4. Disconnect USB cable
5. android.adb.connectWifi { ipAddress: "192.168.1.50" }
6. Now use "192.168.1.50:5555" as serial for all commands
App Testing Example
1. android.app.start { serial: "ABC123", packageName: "com.example.app" }
2. android.vision.startStream { serial: "ABC123" }
3. Wait for app to load, read frame
4. android.ui.findElement { serial: "ABC123", resourceId: "username_field" }
5. android.input.tap { serial: "ABC123", x: 540, y: 300 }
6. android.input.text { serial: "ABC123", text: "testuser@example.com" }
7. android.input.keyevent { serial: "ABC123", keycode: 66 } // Enter
8. Read frame, verify login succeeded
9. android.vision.stopStream { serial: "ABC123" }
Common Keycodes
| Key | Code | Key | Code |
|---|---|---|---|
| HOME | 3 | BACK | 4 |
| VOLUME_UP | 24 | VOLUME_DOWN | 25 |
| POWER | 26 | ENTER | 66 |
| DELETE | 67 | TAB | 61 |
| MENU | 82 | APP_SWITCH | 187 |
| WAKEUP | 224 | SLEEP | 223 |
Troubleshooting
No devices found
adb kill-server
adb start-server
adb devices
Ensure USB debugging is enabled and RSA fingerprint accepted.
Scrcpy version mismatch
SCRCPY_SERVER_VERSION must exactly match your scrcpy-server file. Check the scrcpy release version you downloaded.
ffmpeg not found
- Windows: Download from https://ffmpeg.org/download.html, extract, add bin folder to PATH
- macOS:
brew install ffmpeg - Linux:
apt install ffmpegoryum install ffmpeg
Or set FFMPEG_PATH in .env to the full path.
uiautomator dump fails
Some devices need screen on. Try android.screen.wake first.

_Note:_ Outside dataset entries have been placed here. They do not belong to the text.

(** * decision_making.cpp: the experiment driver

    A shallow embedding of [run] and of [main] (src/decision_making.cpp),
    and the properties of the round loop, of the success statistics, of the
    configuration handling and of the command line.

    Conventions.
    - [double] values (delta_t, max_simulation_time, timestamp) are
      binary64 floating-point numbers, Rocq's primitive [float], with their
      rounding, infinities and NaN.  The success rate alone is kept as a
      rational: it is the quotient of an integer division, at most 100 in
      every run, and such an integer converts to [double] exactly.
    - [uint64_t] and [int] values are [Z] with the wrap-around written out.
    - yaml-cpp and spdlog are external libraries; the few operations [run]
      and [main] use are modelled in the modules [YAML] and [Spdlog].
    - [Vehicle], [VehicleList], the planner and the environment are declared
      in headers that are not part of this file; their operations are
      parameters of the section [Run].
    - Drawing (matplotlib) is a passive sink and is left out, and with it
      the arguments [save_path], [show_animation] and [save_fig].
    - [getopt_long], [std::stoi], [std::filesystem] and [YAML::LoadFile]
      are taken by what they return: [main] is given the successive
      results of [getopt_long], and the others are parameters. *)

From Stdlib Require Import ZArith QArith Lia Floats.
From stdpp Require Import gmap strings.

Local Open Scope Z_scope.

(** ** Machine integers *)

Definition UINT64_MODULUS : Z := 2 ^ 64.

(** Conversion of an integer value to [uint64_t]. *)
Definition to_uint64 (z : Z) : Z := z mod UINT64_MODULUS.

(** Unsigned 64-bit division; a zero divisor is undefined behaviour. *)
Definition udiv64 (a b : Z) : option Z :=
  if b =? 0 then None else Some (a / b).

(** ** Exceptions *)

Inductive Exception :=
| YAML_Exception (what : string)      (* YAML::Exception and its subclasses *)
| Other_exception (what : string).    (* anything else *)

Inductive result (A : Type) :=
| Ok (a : A)
| Throw (e : Exception).
Arguments Ok {A} a.
Arguments Throw {A} e.

Definition bind {A B : Type} (r : result A) (k : A -> result B) : result B :=
  match r with
  | Ok a => k a
  | Throw e => Throw e
  end.

Notation "'try' x <- r ; k" := (bind r (fun x => k))
  (at level 10, x name, r at level 100, k at level 200).

(** ** yaml-cpp *)

Module YAML.

#[warnings="-register-all"]
Inductive Node :=
| Undefined
| Null
| Scalar (text : string)
| Sequence (items : list Node)
| Map (entries : list (string * Node)).

Definition bad_conversion : Exception := YAML_Exception "bad conversion".
Definition bad_subscript : Exception := YAML_Exception "operator[] call on a scalar".
Definition invalid_node : Exception := YAML_Exception "invalid node".

Fixpoint find (key : string) (entries : list (string * Node)) : option Node :=
match entries with
| [] => None
| (k, v) :: rest => if String.eqb k key then Some v else find key rest
end.

(** [node[key]] on a non-const node with a string key: a missing key gives
  an undefined node, a scalar cannot be subscripted. *)
Definition subscript (node : Node) (key : string) : result Node :=
match node with
| Map entries =>
    match find key entries with
    | Some v => Ok v
    | None => Ok Undefined
    end
| Scalar _ => Throw bad_subscript
| _ => Ok Undefined
end.

Section Decode.
(** The scalar decoders [convert<double>::decode], [convert<int>::decode]. *)
Variable decode_double : string -> option float.
Variable decode_int : string -> option Z.

(** [node.as<double>()] *)
Definition as_double (node : Node) : result float :=
match node with
| Scalar text =>
    match decode_double text with
    | Some d => Ok d
    | None => Throw bad_conversion
    end
| _ => Throw bad_conversion
end.

(** [node.as<int>()] *)
Definition as_int (node : Node) : result Z :=
match node with
| Scalar text =>
    match decode_int text with
    | Some i => Ok i
    | None => Throw bad_conversion
    end
| _ => Throw bad_conversion
end.
End Decode.
(** * Aurora backend: attendance aggregation and upsert logic

    A shallow embedding of the two attendance route modules,
    [src/routes/staffAttendanceRoutes.js] and
    [src/routes/studentAttendanceRoutes.js], together with the properties
    of the attendance subsystem that the specification states.

    Modelling conventions.
    - Values that come back from the store or from [JSON.parse] are
      JavaScript values; the fragment reachable from JSON is the inductive
      [JsVal].  A thrown exception is the left summand of [Throws].
    - The tables are lists of rows in insertion order.  Store failures
      (network, permissions) are not modelled: a select returns the rows.
      [.single()] follows PostgREST: it yields the row when exactly one row
      matches and an error (data [null], code PGRST116) otherwise.  A
      column gives back the value that was written to it: a [staffStatus]
      written as the string [JSON.stringify(..)] is read as a string, the
      case the two readers of the staff route test with
      [typeof staffStatus === "string"]; one written as an array (seed
      data, staff deletion) is read as an array.
    - [JSON.parse], [JSON.stringify], [Date] parsing and the local time zone
      belong to the JavaScript runtime, not to the repository: they are the
      fields of the class [JsRuntime].  General theorems hold for every
      runtime; [node_utc] is a concrete one on which the examples run.
    - A summary holds a rate as the exact rational
      [presentDays / totalDays * 100] and records the number of decimals the
      call site asks for.  What the response shows goes through binary64
      and [toFixed]: [percentage] is the rate as the binary64 number that
      the division and the multiplication produce, less than 10^-13 away
      from the exact one, and [percent_text] is its text. *)

From Stdlib Require Import ZArith QArith Qround Qabs Qpower Lqa.
From Stdlib Require Import List String Ascii Bool Arith Lia.
From Stdlib Require Import DecimalString Permutation.
Import ListNotations.

Set Warnings "-register-all,-abstract-large-number".

Local Open Scope string_scope.
Local Open Scope Z_scope.

(** ** JavaScript values and exceptions

    The values of JSON.  A number is kept as an integer: the routes only
    test numbers for truthiness and compare them with strings. *)

Inductive JsVal : Type :=
| JNull
| JBool (b : bool)
| JNum (z : Z)
| JStr (s : string)
| JArr (elems : list JsVal)
| JObj (fields : list (string * JsVal)).

Inductive Exn : Type :=
| TypeError (message : string)
| PostgrestError (code : string).

(** A computation that either throws or returns. *)
Definition Throws (A : Type) : Type := (Exn + A)%type.

Definition ret {A : Type} (a : A) : Throws A := inr a.
Definition throw {A : Type} (e : Exn) : Throws A := inl e.
Definition bind {A B : Type} (m : Throws A) (k : A -> Throws B) : Throws B :=
  match m with
  | inl e => inl e
  | inr a => k a
  end.

Notation "x <- m ;; k" := (bind m (fun x => k))
  (at level 61, m at next level, right associativity).

(** [ToBoolean]: [null], [false], [0] and the empty string are falsy. *)
Definition truthy (v : JsVal) : bool :=
  match v with
  | JNull => false
  | JBool b => b
  | JNum z => negb (z =? 0)
  | JStr s => negb (String.eqb s "")
  | JArr _ => true
  | JObj _ => true
  end.

(** Truthiness of a request field: a missing field is [undefined]. *)
Definition field_truthy (f : option string) : bool :=
  match f with
  | None => false
  | Some s => negb (String.eqb s "")
  end.

Fixpoint lookup_field (k : string) (fields : list (string * JsVal)) : option JsVal :=
  match fields with
  | [] => None
  | (k', v) :: rest => if String.eqb k' k then Some v else lookup_field k rest
  end.

(** [o.k = v] on an object: overwrite in place, or add the property last. *)
Fixpoint set_field (k : string) (v : JsVal) (fields : list (string * JsVal))
  : list (string * JsVal) :=
  match fields with
  | [] => [(k, v)]
  | (k', v') :: rest =>
      if String.eqb k' k then (k, v) :: rest else (k', v') :: set_field k v rest
  end.

(** [v.k]: reading a property of [null] throws; on the other values of the
    JSON fragment only objects have own properties named by the keys used
    here ([id], [status]); everything else reads [undefined] ([None]). *)
Definition get_prop (v : JsVal) (k : string) : Throws (option JsVal) :=
  match v with
  | JNull => throw (TypeError "Cannot read properties of null")
  | JObj fields => ret (lookup_field k fields)
  | _ => ret None
  end.

(** [x === s] for a string [s]; [None] is [undefined]. *)
Definition strict_eq_str (x : option JsVal) (s : string) : bool :=
  match x with
  | Some (JStr t) => String.eqb t s
  | _ => false
  end.

(** The callbacks [(s) => s.id === staffId]. *)
Definition id_is (staffId : string) (s : JsVal) : Throws bool :=
  x <- get_prop s "id" ;; ret (strict_eq_str x staffId).

(** [Array.prototype.filter], [find] and [findIndex] with a callback that
    may throw; the array is visited from index 0 and a throw stops the
    visit. *)
Fixpoint js_filter (p : JsVal -> Throws bool) (l : list JsVal) : Throws (list JsVal) :=
  match l with
  | [] => ret []
  | x :: rest =>
      b <- p x ;;
      r <- js_filter p rest ;;
      ret (if b then x :: r else r)
  end.

Fixpoint js_find (p : JsVal -> Throws bool) (l : list JsVal) : Throws (option JsVal) :=
  match l with
  | [] => ret None
  | x :: rest => b <- p x ;; if b then ret (Some x) else js_find p rest
  end.

(** [None] stands for the result [-1]. *)
Fixpoint js_findIndex (p : JsVal -> Throws bool) (l : list JsVal) : Throws (option nat) :=
  match l with
  | [] => ret None
  | x :: rest =>
      b <- p x ;;
      if b then ret (Some 0%nat)
      else i <- js_findIndex p rest ;; ret (option_map S i)
  end.

(** Calling an array method on a value: only arrays have it. *)
Definition as_array (method : string) (v : JsVal) : Throws (list JsVal) :=
  match v with
  | JArr l => ret l
  | JNull => throw (TypeError "Cannot read properties of null")
  | _ => throw (TypeError (method ++ " is not a function"))
  end.

(** [arr[i].k = v] for an index inside the array. *)
Definition set_status (status : JsVal) (entry : JsVal) : JsVal :=
  match entry with
  | JObj fields => JObj (set_field "status" status fields)
  | other => other
  end.

Fixpoint update_nth {A : Type} (i : nat) (f : A -> A) (l : list A) : list A :=
  match l, i with
  | [], _ => []
  | x :: rest, O => f x :: rest
  | x :: rest, S j => x :: update_nth j f rest
  end.
(** X11.  Line 143.  On a rectangular frame with distinct column names
    that has a column for every label asked for, the table has the
    columns [Name] and then the labels in their order; each of them is
    the frame's column cut down, in row order, to the rows whose
    identifier is selected; so the table is rectangular again and has as
    many rows as the frame has rows with a selected identifier, never
    more than the frame. *)
Theorem filtered_table_shape
    (df : DataFrame) (name : series) (selected : list value)
    (year_columns : list string) :
  getitem df "Name" = Ret (Series name) ->
  rectangular df ->
  NoDup (columns df) ->
  (forall l, In l year_columns -> In l (columns df)) ->
  exists table,
    filtered_df df name selected year_columns = Ret table /\
    columns table = "Name" :: year_columns /\
    (forall l s, In (l, s) table ->
       exists s0, In (l, s0) df /\
                  series_values s
                  = mask_list (isin name selected) (series_values s0)) /\
    rectangular table /\
    nrows table
    = length (filter (fun v => occurs v selected) (series_values name)) /\
    nrows table <= nrows df.
Proof.
  intros G Hrect Hnd Hy.
  assert (Hlabels : forall l, In l ("Name" :: year_columns) -> In l (columns df)).
  { intros l [<-|Hl]; [|now apply Hy].
    apply has_column_In. now apply getitem_some_has_column in G. }
  assert (Hname : In ("Name", name) df).
  { unfold getitem in G.
    destruct (filter _ df) as [|[l x] [|c r]] eqn:E; try discriminate.
    inversion G; subst.
    assert (Hin : In (l, name) (filter (fun c => String.eqb (fst c) "Name") df))
      by (rewrite E; now left).
    apply filter_In in Hin as [Hin Hl]. simpl in Hl.
    apply String.eqb_eq in Hl. now subst. }
  unfold rectangular in Hrect. rewrite Forall_forall in Hrect.
  assert (Hmask : length (isin name selected) = nrows df).
  { unfold isin. rewrite length_map, <- series_len_values.
    apply (Hrect _ Hname). }
  assert (Hcols : forall l s,
            In (l, s) (select_columns ("Name" :: year_columns)
                         (rows_kept (fun v => existsb (value_eqb v) selected) df name)) ->
            exists s0, In (l, s0) df /\
                       series_values s
                       = mask_list (isin name selected) (series_values s0)).
  { intros l s Hin. unfold select_columns in Hin.
    apply in_flat_map in Hin as (l' & _ & Hin). apply filter_In in Hin as [Hin _].
    unfold rows_kept, getitem_mask in Hin.
    apply in_map_iff in Hin as ([l0 s0] & E & Hin0). inversion E; subst.
    exists s0. split; [assumption|]. apply series_values_mask. }
  assert (Hlen : forall l s,
            In (l, s) (select_columns ("Name" :: year_columns)
                         (rows_kept (fun v => existsb (value_eqb v) selected) df name)) ->
            series_len s = length (filter (fun b => b) (isin name selected))).
  { intros l s Hin. destruct (Hcols l s Hin) as (s0 & Hin0 & E).
    rewrite series_len_values, E. apply length_mask_list.
    rewrite Hmask, <- series_len_values. symmetry. apply (Hrect _ Hin0). }
  destruct (select_columns_name df name (isin name selected) year_columns G)
    as [rest Hrest].
  assert (Hrows : nrows (select_columns ("Name" :: year_columns)
                     (rows_kept (fun v => existsb (value_eqb v) selected) df name))
                  = length (filter (fun b => b) (isin name selected))).
  { unfold rows_kept. fold (isin name selected). rewrite Hrest. simpl.
    apply (Hlen "Name"). unfold rows_kept. fold (isin name selected).
    rewrite Hrest. now left. }
  eexists. split; [now apply filtered_df_ret|]. split; [|split; [|split; [|split]]].
  - unfold rows_kept. rewrite columns_select_columns; [reflexivity| |].
    + now rewrite columns_getitem_mask.
    + intros l Hl. rewrite columns_getitem_mask. now apply Hlabels.
  - exact Hcols.
  - unfold rectangular. apply Forall_forall. intros [l s] Hin.
    cbn [snd]. rewrite Hrows. now apply (Hlen l).
  - rewrite Hrows. unfold isin, occurs.
    clear. induction (series_values name) as [|v r IH]; simpl; [reflexivity|].
    destruct (existsb (value_eqb v) selected); simpl; now rewrite IH.
  - rewrite Hrows, <- Hmask. apply filter_length_le.
Qed.

End Regions.

(** X10 on the cleaned sample frame: a selection, reordered and with a
    repetition. *)
Lemma selection_is_a_set_witness :
  filtered_df Sample.budget_loaded
    (Pandas.ObjectSeries [Some "Moscow"; Some "Kazan"; Some "Moscow"])
    [Pandas.VStr "Kazan"; Pandas.VStr "Moscow"] ["2019"]
  = filtered_df Sample.budget_loaded
      (Pandas.ObjectSeries [Some "Moscow"; Some "Kazan"; Some "Moscow"])
      [Pandas.VStr "Moscow"; Pandas.VStr "Kazan"; Pandas.VStr "Moscow"] ["2019"].
Proof.
  apply selection_is_a_set. intros v. simpl. tauto.
Defined.

(** X11 on the cleaned sample frame. *)
Lemma filtered_table_shape_witness :
  exists table,
    filtered_df Sample.budget_loaded
      (Pandas.ObjectSeries [Some "Moscow"; Some "Kazan"; Some "Moscow"])
      [Pandas.VStr "Moscow"] ["2018"; "2020"] = Ret table /\
    Pandas.columns table = ["Name"; "2018"; "2020"] /\
    Pandas.nrows table = 2.
Proof.
  destruct (filtered_table_shape Sample.budget_loaded
              (Pandas.ObjectSeries [Some "Moscow"; Some "Kazan"; Some "Moscow"])
              [Pandas.VStr "Moscow"] ["2018"; "2020"])
    as (table & E & Hc & _ & _ & Hn & _).
  - reflexivity.
  - repeat constructor.
  - repeat constructor; simpl; intuition discriminate.
  - intros l [<-|[<-|[]]]; simpl; tauto.
  - exists table. split; [exact E|]. split; [exact Hc|]. exact Hn.
Defined.

(* ================================================================== *)
(** * Whole runs                                                       *)
(* ================================================================== *)

Section Runs.
Import Pandas FrameFacts FilterFacts RegionFacts YearNumbers.
Variable w : world.

#[local] Arguments available_years : simpl never.
#[local] Arguments numeric_cols : simpl never.
#[local] Arguments getitem : simpl never.
#[local] Arguments unique : simpl never.
#[local] Arguments year_columns : simpl never.
#[local] Arguments list_min : simpl never.
#[local] Arguments list_max : simpl never.
#[local] Arguments filtered_df : simpl never.
#[local] Arguments plot_lines : simpl never.
#[local] Arguments slider_refuses : simpl never.
#[local] Arguments debug_section : simpl never.

(** Lines 143-208 in one formula. *)
Lemma render_unfold (i : selection_inputs) :
  render w i =
  match filtered_df (sel_df i) (sel_name i) (sel_regions i) (sel_year_columns i) with
  | Raise e => (Raise e, [])
  | Ret filtered =>
      match plot_lines w filtered (sel_year_columns i) with
      | Raise e => (Raise e, [Ui (Header 4)])
      | Ret chart =>
          (fst (debug_section w),
           [Ui (Header 4); Ui (Pyplot (fst chart) (snd chart)); Ui (Header 5);
            Ui (Dataframe filtered (table_height (nrows filtered)));
            Ui Markdown;
            Ui (Summary (sel_topic i) (sel_year_range i)
                        (length (sel_regions i)) (today w))]
           ++ snd (debug_section w))
      end
  end.
Proof.
  unfold render, table_height.
  destruct (filtered_df _ _ _ _) as [filtered|e]; [|reflexivity].
  unfold bind, lift, st, emit. simpl.
  destruct (plot_lines w filtered (sel_year_columns i)) as [chart|e]; [|reflexivity].
  simpl. destruct (debug_section w) as [r td]. reflexivity.
Qed.

(** The frames that loading hands over have their identifier column. *)
Lemma load_data_ret_name (file : string) (df : DataFrame) (t : list event) :
  load_data w file = (Ret df, t) ->
  exists ids, getitem df "Name" = Ret (Series (ObjectSeries ids)).
Proof.
  intros H. apply load_data_ret in H as (df0 & raw & _ & G & ->).
  eexists. now apply getitem_setitem with (s0 := ObjectSeries raw).
Qed.
(** * Meta-Weight-Net training script ([main.py]): a shallow embedding

    The script glues three things together: the tensor library (torch),
    the bilevel engine (betty) and the repository's own networks and data
    pipeline ([model.py], [data.py], [utils.py]).  The embedding keeps the
    script's own code as it is written: the two problem classes, the
    engine subclass with its [validation], the configurations, the
    dependency maps and the final [print].

    - Tensor entries and Python floats are real numbers (no rounding, no
      overflow); Python integers are [Z]; exceptions are a [result] type;
      the script's dicts are finite maps.
    - The calls into torch ([F.cross_entropy], [torch.reshape], [detach],
      [*], [torch.mean], [argmax], the optimizers' constructors,
      [MultiStepLR]) are given the meaning their documentation gives them.
    - [ResNet32] and [MLP] ([model.py]) and the data loaders ([data.py])
      are parameters: a forward pass is a function of the network's state
      and its input (training and evaluation mode are not told apart), a
      loader is the sequence of batches it yields.
    - betty's [Engine.run] and [Problem.step] are written out as far as the
      script depends on them: the loop over the iterations, the validation
      every [valid_step] iterations, leaves and parents read off [l2u], the
      parent stepping after every [unroll_steps] steps of its child, and
      the two further calls of the child's [training_step] by which the
      darts hypergradient is formed.  Gradients, the points of that finite
      difference and the optimizers' update rules stay abstract. *)

From Stdlib Require Import Reals Lra ZArith Lia List.
From stdpp Require Import base option list strings gmap pretty.

#[local] Open Scope R_scope.

(** ** Python: exceptions and truthiness *)

Module Py.

Inductive exn : Type :=
  | ValueError
  | IndexError
  | RuntimeError
  | AttributeError
  | TypeError
  | RecursionError
  | ZeroDivisionError
  (** A class index outside the range of the logits, as the loss kernel
      reports it: [IndexError] on the CPU; on CUDA a device-side assertion,
      which surfaces as [RuntimeError] at the call or after it.  The two
      are not told apart, and nothing is stated about this case. *)
  | TargetOutOfBounds.

Inductive result (A : Type) : Type :=
  | Ok (a : A)
  | Raise (e : exn).
Arguments Ok {A} a.
Arguments Raise {A} e.

#[global] Instance result_ret : MRet result := fun A a => Ok a.
#[global] Instance result_bind : MBind result := fun A B k m =>
  match m with
  | Ok a => k a
  | Raise e => Raise e
  end.

(** Reading an attribute that may never have been set on the object. *)
Definition getattr {A : Type} (o : option A) : result A :=
  match o with
  | Some a => Ok a
  | None => Raise AttributeError
  end.

#[global] Instance Rlt_decision (x y : R) : Decision (x < y) := Rlt_dec x y.
#[global] Instance Rle_decision (x y : R) : Decision (x <= y) := Rle_dec x y.
#[global] Instance Req_decision : EqDecision R := Req_dec_T.

(** A [for] loop over a list whose body may raise. *)
Fixpoint for_each {A S : Type} (xs : list A) (body : A → S → result S) (s : S)
    : result S :=
  match xs with
  | [] => Ok s
  | x :: rest => s' ← body x s; for_each rest body s'
  end.

(** [range(a, b)]. *)
Fixpoint count_from (a : Z) (n : nat) : list Z :=
  match n with
  | O => []
  | S n' => a :: count_from (a + 1) n'
  end.
Definition range (a b : Z) : list Z := count_from a (Z.to_nat (b - a)).

(** [a % b] and [a / b] on integers. *)
Definition mod_ (a b : Z) : result Z :=
  if bool_decide (b = 0%Z) then Raise ZeroDivisionError else Ok (a mod b)%Z.
Definition truediv (a b : Z) : result R :=
  if bool_decide (b = 0%Z) then Raise ZeroDivisionError else Ok (IZR a / IZR b).

(** The values the expression [c and 10 or 100] ranges over. *)
Inductive value : Type :=
  | Bool (b : bool)
  | Int (z : Z).

Definition truthy (v : value) : bool :=
  match v with
  | Bool b => b
  | Int z => negb (z =? 0)%Z
  end.

(** [x and y] is [y] when [x] is truthy and [x] otherwise; [x or y] is [x]
    when [x] is truthy and [y] otherwise. *)
Definition and_ (x y : value) : value := if truthy x then y else x.
Definition or_ (x y : value) : value := if truthy x then x else y.

(** [==] on two [str] objects. *)
Definition str_eq (s t : string) : value := Bool (bool_decide (s = t)).

End Py.
Export Py.

(** ** torch: the tensor operations the script calls *)

Module torch.

(** A tensor is its shape, its entries in row-major order and the autograd
    flag. *)
Record Tensor : Type := {
  shape : list nat;
  data : list R;
  requires_grad : bool
}.

Definition numel_of (s : list nat) : nat := foldr Nat.mul 1%nat s.
Definition numel (t : Tensor) : nat := length (data t).
Definition wf (t : Tensor) : Prop := length (data t) = numel_of (shape t).

Definition Rsum (xs : list R) : R := foldr Rplus 0 xs.

(** The [i]-th block of [n] consecutive entries. *)
Definition block (i n : nat) (d : list R) : list R := take n (drop (i * n) d).

Definition scalar_tensor (x : R) (g : bool) : Tensor :=
  {| shape := []; data := [x]; requires_grad := g |}.

(** [t.detach()]: same entries, cut from the autograd graph. *)
Definition detach (t : Tensor) : Tensor :=
  {| shape := shape t; data := data t; requires_grad := false |}.

(** [torch.mean(t)]: a 0-dimensional tensor, the sum of all entries over
    their number (nan on an empty tensor, which no data loader batch
    produces; the theorems below are about non-empty batches). *)
Definition mean (t : Tensor) : Tensor :=
  scalar_tensor (Rsum (data t) / INR (numel t)) (requires_grad t).

(** [torch.reshape(t, dims)], where one entry of [dims] may be [-1] and is
    then inferred from the number of entries. *)
Definition known_dims (dims : list Z) : Z :=
  foldr Z.mul 1%Z (filter (λ d, d ≠ (-1)%Z) dims).

Definition reshape (t : Tensor) (dims : list Z) : result Tensor :=
  let holes := length (filter (λ d, d = (-1)%Z) dims) in
  let k := known_dims dims in
  let n := Z.of_nat (numel t) in
  if bool_decide (Exists (λ d, (d < -1)%Z) dims) then Raise RuntimeError
  else if bool_decide (1 < holes)%nat then Raise RuntimeError
  else if bool_decide (holes = 1%nat) then
    if bool_decide (k = 0%Z) then Raise RuntimeError
    else if bool_decide ((n mod k)%Z = 0%Z) then
      Ok {| shape := map (λ d, Z.to_nat (if bool_decide (d = (-1)%Z) then (n / k)%Z else d)) dims;
            data := data t; requires_grad := requires_grad t |}
    else Raise RuntimeError
  else if bool_decide (k = n) then
    Ok {| shape := map Z.to_nat dims; data := data t;
          requires_grad := requires_grad t |}
  else Raise RuntimeError.

(** Broadcasting of two sizes of one dimension. *)
Definition bdim (a b : nat) : option nat :=
  if bool_decide (a = b) then Some a
  else if bool_decide (a = 1%nat) then Some b
  else if bool_decide (b = 1%nat) then Some a
  else None.

Definition pad_shape (n : nat) (s : list nat) : list nat :=
  replicate (n - length s) 1%nat ++ s.

(** Shapes of equal rank. *)
Fixpoint broadcast_shapes (s1 s2 : list nat) : option (list nat) :=
  match s1, s2 with
  | [], [] => Some []
  | a :: s1', b :: s2' =>
      d ← bdim a b; r ← broadcast_shapes s1' s2'; Some (d :: r)
  | _, _ => None
  end.

(** Entries of the broadcast of a binary operation: a dimension of size 1
    is read at index 0 whatever the index of the result. *)
Fixpoint broadcast_zip (f : R → R → R) (s1 s2 : list nat) (d1 d2 : list R)
    : list R :=
  match s1, s2 with
  | a :: s1', b :: s2' =>
      flat_map
        (λ i, broadcast_zip f s1' s2'
                (block (if bool_decide (a = 1%nat) then 0 else i) (numel_of s1') d1)
                (block (if bool_decide (b = 1%nat) then 0 else i) (numel_of s2') d2))
        (seq 0 (default 0%nat (bdim a b)))
  | _, _ => [f (hd 0 d1) (hd 0 d2)]
  end.

(** [x * y] on tensors. *)
Definition mul (x y : Tensor) : result Tensor :=
  let n := Nat.max (length (shape x)) (length (shape y)) in
  let s1 := pad_shape n (shape x) in
  let s2 := pad_shape n (shape y) in
  match broadcast_shapes s1 s2 with
  | Some s =>
      Ok {| shape := s; data := broadcast_zip Rmult s1 s2 (data x) (data y);
            requires_grad := requires_grad x || requires_grad y |}
  | None => Raise RuntimeError
  end.

(** Log-sum-exp form of the cross entropy of one row of logits. *)
Definition nll_row (row : list R) (y : nat) : R :=
  ln (Rsum (map exp row)) - nth y row 0.

Inductive reduction : Type := reduction_mean | reduction_none.

(** [F.cross_entropy(input, target, reduction=...)] for a batch of logits of
    shape [(N, C)] and [N] class indices. *)
Definition cross_entropy (input : Tensor) (target : list nat) (red : reduction)
    : result Tensor :=
  match shape input with
  | [n; c] =>
      if bool_decide (n ≠ length target) then Raise ValueError
      else if bool_decide (Exists (λ y, c ≤ y)%nat target)
      then Raise TargetOutOfBounds
      else
        let losses := imap (λ i y, nll_row (block i c (data input)) y) target in
        let lv := {| shape := [n]; data := losses;
                     requires_grad := requires_grad input |} in
        match red with
        | reduction_none => Ok lv
        | reduction_mean => Ok (mean lv)
        end
  | _ => Raise ValueError
  end.

(** Index of the first largest entry of a row. *)
Fixpoint argmax_row (row : list R) : nat :=
  match row with
  | [] => 0%nat
  | x :: rest =>
      match rest with
      | [] => 0%nat
      | _ => let j := argmax_row rest in
             if Rlt_dec x (nth j rest 0) then S j else 0%nat
      end
  end.

(** [t.argmax(dim=1)] on a tensor of shape [(N, C)]. *)
Definition argmax_dim1 (t : Tensor) : result (list nat) :=
  match shape t with
  | [n; c] =>
      if bool_decide (c = 0%nat) then Raise IndexError
      else Ok (map (λ i, argmax_row (block i c (data t))) (seq 0 n))
  | _ => Raise IndexError
  end.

Clipboard not working (Android 10+)
Android 10+ restricts clipboard access. Use UI automation to paste instead.
Stream won't start
- Check scrcpy-server path is correct
- Verify version numbers match
- Try running scrcpy standalone first to verify it works
Notes & Limitations
- Fast input when streaming: When a stream is active, tap/swipe/text/keyevent use the scrcpy control protocol (~5-10ms latency). Without streaming, falls back to
adb shell input(~100-300ms). - One stream per device at a time
- Snapshot works without scrcpy - useful fallback when streaming is not needed
- Clipboard has platform limitations on Android 10+
- Notifications may require permissions on newer Android
- Pinch gesture currently simulates single-finger; true multi-touch requires the streaming session
Security Warning
This MCP server provides full control over connected Android devices:
- Execute arbitrary shell commands
- Read/write files on device
- Control UI and input
- Access clipboard and notifications
Only connect devices you own and trust the AI agent.
Development
npm run dev # Development with tsx
npm run build # Compile TypeScript
npm start # Run production build
See claude.md for developer documentation. See agents.md for AI agent integration guide.
License
MIT